LE GABON ET L'ALLEMAGNE S'UNISSENT CONTRE LA CRIMINALITÉ FAUNIQUE
Selon le ministère des Eaux et Forêts du Gabon, l’initiative conjointe qui s’inscrit dans le cadre de la commémoration du dixième anniversaire de la résolution initiale de 2015, a pour but de faire du trafic d’espèces sauvages un « Crime Grave » en droit international. Un objectif qui devra être inscrit dans la prochaine revue de la Convention des Nations Unies contre la criminalité transnationale de 2026.
En effet, si l’Allemagne et le Gabon ont reconnu les progrès mesurables accomplis au cours de la dernière décennie, en l’occurrence la diminution du braconnage et des saisies record, grâce aux opération coordonnées comme l’Opération Thunder, mais à l’épreuve des faits, ces résolutions ne suffisent pas à enrayer ce commerce illégal.

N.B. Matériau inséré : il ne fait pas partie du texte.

(* ===== verification/Operator.v ===== *)
(** * The operator process: cmd/main.go and the SetupWithManager methods

    The command line of the manager, the options made of it, and the calls by which
    [main] builds the manager, registers the four controllers and the two probes,
    and starts.  A call of controller-runtime or client-go is a call of a
    [Prog.prog], answered by its error; the flags that the libraries register (zap's
    and [kubeconfig]) are a parameter. *)

From S2P Require Import Prelude GoLib GoNet Kube Api Client AgentArgs ControllerLib BackupCtl.
From Stdlib Require Import Ascii.
From stdpp Require Import options.

Local Open Scope Z_scope.

(** ** Package [flag] *)

(** [strconv.ParseBool] *)
Definition ParseBool (s : string) : option bool :=
  if bool_decide (s ∈ ["1"; "t"; "T"; "TRUE"; "true"; "True"]) then Some true
  else if bool_decide (s ∈ ["0"; "f"; "F"; "FALSE"; "false"; "False"]) then Some false
  else None.

(** The value of a digit in a base up to 16 *)
Definition base_digit (c : ascii) : option Z :=
  let b := byte_val c in
  if (48 <=? b) && (b <=? 57) then Some (b - 48)
  else if (97 <=? b) && (b <=? 102) then Some (b - 87)
  else if (65 <=? b) && (b <=? 70) then Some (b - 55) else None.

(** The digits of a number; an underscore is skipped. *)
Fixpoint base_val (base acc : Z) (s : string) : option Z :=
  match s with
  | EmptyString => Some acc
  | String c t =>
      if Ascii.eqb c "_" then base_val base acc t
      else match base_digit c with
           | Some d => if d <? base then base_val base (acc * base + d) t else None
           | None => None
           end
  end.

(** Underscores separate digits, or the prefix from the digits; [prev] tells that
    the last character was a digit (or the prefix). *)
Fixpoint underscores_ok (prev : bool) (s : string) : bool :=
  match s with
  | EmptyString => prev
  | String c t => if Ascii.eqb c "_" then prev && underscores_ok false t else underscores_ok true t
  end.

(** [strconv.ParseInt(s, 0, 64)] without a sign: the base is in the prefix. *)
Definition ParseUint0 (s : string) : option Z :=
  match s with
  | EmptyString => None
  | String "0" EmptyString => Some 0
  | String "0" (String c t) =>
      let prefixed := λ base, match t with
                              | EmptyString => None
                              | _ => if underscores_ok true t then base_val base 0 t else None
                              end in
      let c := lower c in
      if Ascii.eqb c "x" then prefixed 16 else if Ascii.eqb c "b" then prefixed 2
      else if Ascii.eqb c "o" then prefixed 8
      else if underscores_ok true (sdrop 1 s) then base_val 8 0 (sdrop 1 s) else None
  | _ => if underscores_ok false s then base_val 10 0 s else None
  end.
Definition ParseInt0 (s : string) : option Z :=
  let '(neg, t) := match s with
                   | String "-" t => (true, t) | String "+" t => (false, t) | _ => (false, s)
                   end in
  match ParseUint0 t with
  | None => None
  | Some n => let z := if neg : bool then - n else n in
              if (- 2 ^ 63 <=? z) && (z <? 2 ^ 63) then Some z else None
  end.

Example ParseInt0_ex :
  ParseInt0 "9443" = Some 9443 ∧ ParseInt0 "-1" = Some (-1) ∧ ParseInt0 "0x1F" = Some 31 ∧
  ParseInt0 "010" = Some 8 ∧ ParseInt0 "1_000" = Some 1000 ∧ ParseInt0 "_1" = None ∧
  ParseInt0 "" = None ∧ ParseInt0 "0x" = None ∧ ParseInt0 "9223372036854775808" = None ∧
  ParseInt0 "08" = None ∧ ParseInt0 "0_7" = Some 7.
Proof. by vm_compute. Qed.

(** A flag: a value whose [Set] may refuse the text; a boolean one may stand
    without a value. *)
Record flag_def := mkFlag { fd_bool : bool; fd_accepts : string → bool }.
Definition StringFlag : flag_def := mkFlag false (λ _, true).
Definition BoolFlag : flag_def := mkFlag true (λ s, match ParseBool s with Some _ => true | None => false end).
Definition IntFlag : flag_def := mkFlag false (λ s, match ParseInt0 s with Some _ => true | None => false end).

Inductive cmdline_error :=
  | CmdFlag (e : flag_error)
  | CmdInvalid (name value : string).

(** [FlagSet.Parse] with flags of several types: the assignments in order. *)
Fixpoint cmdline_Parse (flags : string → option flag_def) (args : list string)
    : cmdline_error + list (string * string) :=
  match args with
  | [] => inr []
  | s :: args' =>
      match flag_tokenize s with
      | TokStop | TokTerminator => inr []
      | TokBad => inl (CmdFlag (ErrBadSyntax s))
      | TokFlag name value =>
          let assign := λ v rest, (* fs.Set, and the arguments after it *)
            match flags name with
            | Some d => if fd_accepts d v then
                          match rest with inl e => inl e | inr set => inr ((name, v) :: set) end
                        else inl (CmdInvalid name v)
            | None => inl (CmdFlag (ErrNotDefined name))
            end in
          match flags name with
          | None => if decide (name = "help" ∨ name = "h") then inl (CmdFlag ErrHelp)
                    else inl (CmdFlag (ErrNotDefined name))
          | Some d =>
              match value with
              | Some v => assign v (cmdline_Parse flags args')
              | None =>
                  if fd_bool d then assign "true" (cmdline_Parse flags args')
                  else match args' with
                       | [] => inl (CmdFlag (ErrNeedsArgument name))
                       | v :: args'' => assign v (cmdline_Parse flags args'')
                       end
              end
          end
      end
  end.

(** ** The flags of the manager *)

Record operator_flags := mkFlags {
  of_metricsAddr : string; of_probeAddr : string; of_enableLeaderElection : bool;
  of_secureMetrics : bool; of_webhookCertPath : string; of_webhookCertName : string;
  of_webhookCertKey : string; of_webhookPort : Z; of_metricsCertPath : string;
  of_metricsCertName : string; of_metricsCertKey : string; of_enableHTTP2 : bool;
  of_agentImage : string }.

Definition string_flags : list string :=
  ["metrics-bind-address"; "health-probe-bind-address"; "webhook-cert-path"; "webhook-cert-name";
   "webhook-cert-key"; "metrics-cert-path"; "metrics-cert-name"; "metrics-cert-key"; "agent-image"].
Definition bool_flags : list string := ["leader-elect"; "metrics-secure"; "enable-http2"].
Definition int_flags : list string := ["webhook-port"].

(** [flag.CommandLine]: the flags of [main], and those of the libraries *)
Definition CommandLine (library : string → option flag_def) (name : string) : option flag_def :=
  if decide (name ∈ string_flags) then Some StringFlag
  else if decide (name ∈ bool_flags) then Some BoolFlag
  else if decide (name ∈ int_flags) then Some IntFlag
  else library name.

Definition bool_last (name : string) (def : bool) (set : list (string * string)) : bool :=
  default def (last (flag_all name set) ≫= ParseBool).
Definition int_last (name : string) (def : Z) (set : list (string * string)) : Z :=
  default def (last (flag_all name set) ≫= ParseInt0).

Definition flag_values (set : list (string * string)) : operator_flags := {|
  of_metricsAddr := flag_last "metrics-bind-address" "0" set;
  of_probeAddr := flag_last "health-probe-bind-address" ":8081" set;
  of_enableLeaderElection := bool_last "leader-elect" false set;
  of_secureMetrics := bool_last "metrics-secure" true set;
  of_webhookCertPath := flag_last "webhook-cert-path" "" set;
  of_webhookCertName := flag_last "webhook-cert-name" "tls.crt" set;
  of_webhookCertKey := flag_last "webhook-cert-key" "tls.key" set;
  of_webhookPort := int_last "webhook-port" 9443 set;
  of_metricsCertPath := flag_last "metrics-cert-path" "" set;
  of_metricsCertName := flag_last "metrics-cert-name" "tls.crt" set;
  of_metricsCertKey := flag_last "metrics-cert-key" "tls.key" set;
  of_enableHTTP2 := bool_last "enable-http2" false set;
  of_agentImage := flag_last "agent-image" "pbs-agent:dev" set;
|}.

(** ** The options of the manager *)

(** The field of [tls.Config] that [main] sets *)
Record tls_config := mkTLS { tc_NextProtos : list string }.

Record webhook_Options := mkWebhook {
  wo_TLSOpts : list (tls_config → tls_config); wo_Port : Z;
  wo_CertDir : string; wo_CertName : string; wo_KeyName : string }.
Record metrics_Options := mkMetrics {
  mo_BindAddress : string; mo_SecureServing : bool; mo_TLSOpts : list (tls_config → tls_config);
  (* [filters.WithAuthenticationAndAuthorization], or none *)
  mo_FilterProvider : bool;
  mo_CertDir : string; mo_CertName : string; mo_KeyName : string }.
Record ctrl_Options := mkManager {
  op_Metrics : metrics_Options; op_WebhookServer : webhook_Options;
  op_HealthProbeBindAddress : string; op_LeaderElection : bool; op_LeaderElectionID : string }.

Definition disableHTTP2 (c : tls_config) : tls_config := mkTLS ["http/1.1"].
Definition tlsOpts (f : operator_flags) : list (tls_config → tls_config) :=
  if negb (of_enableHTTP2 f) then [disableHTTP2] else [].

Definition webhookServerOptions (f : operator_flags) : webhook_Options :=
  if negb (bool_decide (of_webhookCertPath f = "")) then
    mkWebhook (tlsOpts f) (of_webhookPort f) (of_webhookCertPath f) (of_webhookCertName f)
      (of_webhookCertKey f)
  else mkWebhook (tlsOpts f) (of_webhookPort f) "" "" "".

Definition metricsServerOptions (f : operator_flags) : metrics_Options :=
  let filtered := of_secureMetrics f in
  if negb (bool_decide (of_metricsCertPath f = "")) then
    mkMetrics (of_metricsAddr f) (of_secureMetrics f) (tlsOpts f) filtered
      (of_metricsCertPath f) (of_metricsCertName f) (of_metricsCertKey f)
  else mkMetrics (of_metricsAddr f) (of_secureMetrics f) (tlsOpts f) filtered "" "" "".

Definition manager_options (f : operator_flags) : ctrl_Options :=
  mkManager (metricsServerOptions f) (webhookServerOptions f) (of_probeAddr f)
    (of_enableLeaderElection f) "e932101d.pbs.sharifmind.ir".

(** ** The controllers *)

Inductive reconciler :=
  | RepoReconciler
  | BackupReconciler (r : PBSBackupReconciler)
  | ScheduleReconciler
  | RestoreReconciler (AgentImage : string).

(** What a [SetupWithManager] builds: the kind it is for, the kinds whose events
    wake the owner, its name; with the reconciler and the name of its recorder. *)
Record controller := mkController {
  co_For : kind; co_Owns : list kind; co_Named : string;
  co_Reconciler : reconciler; co_Recorder : string }.

Definition setup_repo : controller := mkController KPBSRepo [] "pbsrepo" RepoReconciler "pbsrepo".
Definition setup_backup (agentImage : string) : controller :=
  mkController KPBSBackup [KJob] "pbsbackup"
    (BackupReconciler (mkBackupReconciler agentImage true true true)) "pbsbackup".
Definition setup_schedule : controller :=
  mkController KPBSSchedule [KPBSBackup] "pbsschedule" ScheduleReconciler "pbsschedule".
Definition setup_restore (agentImage : string) : controller :=
  mkController KPBSRestore [KJob] "pbsrestore" (RestoreReconciler agentImage) "pbsrestore".

(** ** [main] *)

Inductive ocall :=
  (* the log, and the message of a command line that does not parse *)
  | OLog (msg : string)
  | OGetConfigOrDie
  | ONewManager (o : ctrl_Options)
  | OSetup (c : controller)
  | ONewDynamicClient
  | ONewDiscoveryClient
  (* [MustRegister], [NewForConfigOrDie]: their error is a panic *)
  | ONewBackupMetrics
  | ONewExecutor
  | OAddHealthzCheck (name : string)
  | OAddReadyzCheck (name : string)
  | OStart.
Definition oresp (c : ocall) : Type := match c with OLog _ => unit | _ => option error end.
Abbreviation oprog := (@prog ocall oresp).
Abbreviation oevent := (@event ocall oresp).

Definition Info (msg : string) : oprog unit := do_call (OLog msg).

(** A step that ends the process with [code] when it fails; [msg] is what [main]
    logs then. *)
Definition attempt (p : oprog (option error)) (code : Z) (msg : option string) (next : oprog Z)
  : oprog Z :=
  err ← p;
  match err with
  | Some _ =>
      match msg with
      | Some m => Info m;; mret code
      | None => mret code
      end
  | None => next
  end.

Definition failed_controller (name : string) : option string :=
  Some ("Failed to create controller: " +:+ name).

(** From the manager on *)
Definition run_manager (f : operator_flags) : oprog Z :=
  attempt (do_call OGetConfigOrDie) 1 None
  (attempt (do_call (ONewManager (manager_options f))) 1 (Some "Failed to start manager")
  (attempt (do_call (OSetup setup_repo)) 1 (failed_controller "pbsrepo")
  (attempt (do_call ONewDynamicClient) 1 (Some "Failed to create dynamic client")
  (attempt (do_call ONewDiscoveryClient) 1 (Some "Failed to create discovery client")
  (attempt (do_call ONewBackupMetrics) 2 None
  (attempt (do_call ONewExecutor) 2 None
  (attempt (do_call (OSetup (setup_backup (of_agentImage f)))) 1 (failed_controller "pbsbackup")
  (attempt (do_call (OSetup setup_schedule)) 1 (failed_controller "pbsschedule")
  (attempt (do_call (OSetup (setup_restore (of_agentImage f)))) 1 (failed_controller "pbsrestore")
  (attempt (do_call (OAddHealthzCheck "healthz")) 1 (Some "Failed to set up health check")
  (attempt (do_call (OAddReadyzCheck "readyz")) 1 (Some "Failed to set up ready check")
  (Info "Starting manager";;
   attempt (do_call OStart) 1 (Some "Failed to run manager")
   (mret 0))))))))))))).

Definition main (library : string → option flag_def) (args : list string) : oprog Z :=
  match cmdline_Parse (CommandLine library) args with
  | inl (CmdFlag ErrHelp) => Info "usage";; mret 0
  | inl _ => Info "usage";; mret 2
  | inr set =>
      let f := flag_values set in
      (if negb (bool_decide (of_webhookCertPath f = "")) then
         Info "Initializing webhook certificate watcher using provided certificates"
       else mret tt);;
      (if negb (bool_decide (of_metricsCertPath f = "")) then
         Info "Initializing metrics certificate watcher using provided certificates"
       else mret tt);;
      run_manager f
  end.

23 milliards de dollars par an
Selon les dernières estimations, le trafic illicite d’espèces sauvages atteint jusqu’à 23 milliards de dollars par an, alimentant la corruption. Preuve de la menace permanente pour les écosystèmes, la sécurité mondiale et le développement durable.
À travers cet Appel Mondial Urgent à l'ONU, les deux partenaires confortent leur leadership en matière de conservation de la biodiversité et de coopération multilatérale.
Pour mieux faire face à cette menace permanente, ils encouragent la communauté internationale à adopter des approches holistiques et intégrées, notamment en renforçant le partage de renseignements, l’utilisation de technologies avancées, telles que l’intelligence artificielle pour demanteler les réseaux en ligne, le financement de la formation des gardes forestiers et procureurs.
Une ambition qui implique également une réforme du droit pénal international, afin de parvenir au développement d’un nouvel accord mondial plus fort et contraignant.
Dans cette dynamique, le Gouvernemenr gabonais envisage l’organisation d’ici 2027, à Libreville, d’une conférence internationale, avec le soutien d’une conférence de longue date.